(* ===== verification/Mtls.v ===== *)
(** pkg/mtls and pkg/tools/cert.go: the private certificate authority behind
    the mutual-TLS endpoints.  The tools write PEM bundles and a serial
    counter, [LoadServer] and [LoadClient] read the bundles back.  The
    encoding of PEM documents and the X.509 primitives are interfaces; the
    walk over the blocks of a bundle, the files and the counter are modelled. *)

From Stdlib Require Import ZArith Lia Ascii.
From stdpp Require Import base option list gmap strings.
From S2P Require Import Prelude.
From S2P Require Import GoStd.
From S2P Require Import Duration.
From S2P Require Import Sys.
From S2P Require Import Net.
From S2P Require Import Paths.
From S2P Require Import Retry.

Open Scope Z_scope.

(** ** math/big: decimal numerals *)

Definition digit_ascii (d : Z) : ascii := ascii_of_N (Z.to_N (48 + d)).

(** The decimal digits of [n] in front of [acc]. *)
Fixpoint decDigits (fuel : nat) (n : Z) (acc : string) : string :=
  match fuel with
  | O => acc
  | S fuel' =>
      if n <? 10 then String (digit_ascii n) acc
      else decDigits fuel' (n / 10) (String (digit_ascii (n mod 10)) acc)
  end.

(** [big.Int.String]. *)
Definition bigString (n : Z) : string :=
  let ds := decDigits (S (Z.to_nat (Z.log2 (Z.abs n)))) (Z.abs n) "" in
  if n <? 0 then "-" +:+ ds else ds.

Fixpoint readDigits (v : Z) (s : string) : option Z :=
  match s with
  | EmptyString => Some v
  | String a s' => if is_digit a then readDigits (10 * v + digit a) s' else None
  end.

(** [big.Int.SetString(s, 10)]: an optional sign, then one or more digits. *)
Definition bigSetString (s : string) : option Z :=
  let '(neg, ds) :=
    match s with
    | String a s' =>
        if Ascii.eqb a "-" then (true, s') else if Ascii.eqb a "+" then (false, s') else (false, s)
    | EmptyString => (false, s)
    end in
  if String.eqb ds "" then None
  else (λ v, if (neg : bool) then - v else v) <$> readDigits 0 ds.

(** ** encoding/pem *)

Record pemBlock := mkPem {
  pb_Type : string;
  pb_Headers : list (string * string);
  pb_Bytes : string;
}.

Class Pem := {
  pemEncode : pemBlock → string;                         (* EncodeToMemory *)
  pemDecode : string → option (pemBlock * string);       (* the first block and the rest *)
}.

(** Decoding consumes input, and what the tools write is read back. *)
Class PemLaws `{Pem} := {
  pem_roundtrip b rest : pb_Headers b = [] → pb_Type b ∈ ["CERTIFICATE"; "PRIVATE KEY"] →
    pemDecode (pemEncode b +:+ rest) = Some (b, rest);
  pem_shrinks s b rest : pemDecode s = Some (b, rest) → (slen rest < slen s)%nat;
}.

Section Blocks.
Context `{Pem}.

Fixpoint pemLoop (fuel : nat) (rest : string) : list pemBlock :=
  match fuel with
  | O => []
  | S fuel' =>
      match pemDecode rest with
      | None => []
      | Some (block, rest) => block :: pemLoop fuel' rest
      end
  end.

------------------------------------------------------------

* _Requirement_
Using the data above, establish how many lines include the word "pemDecode"; the reply is that number only.

* _Exercise answer_
4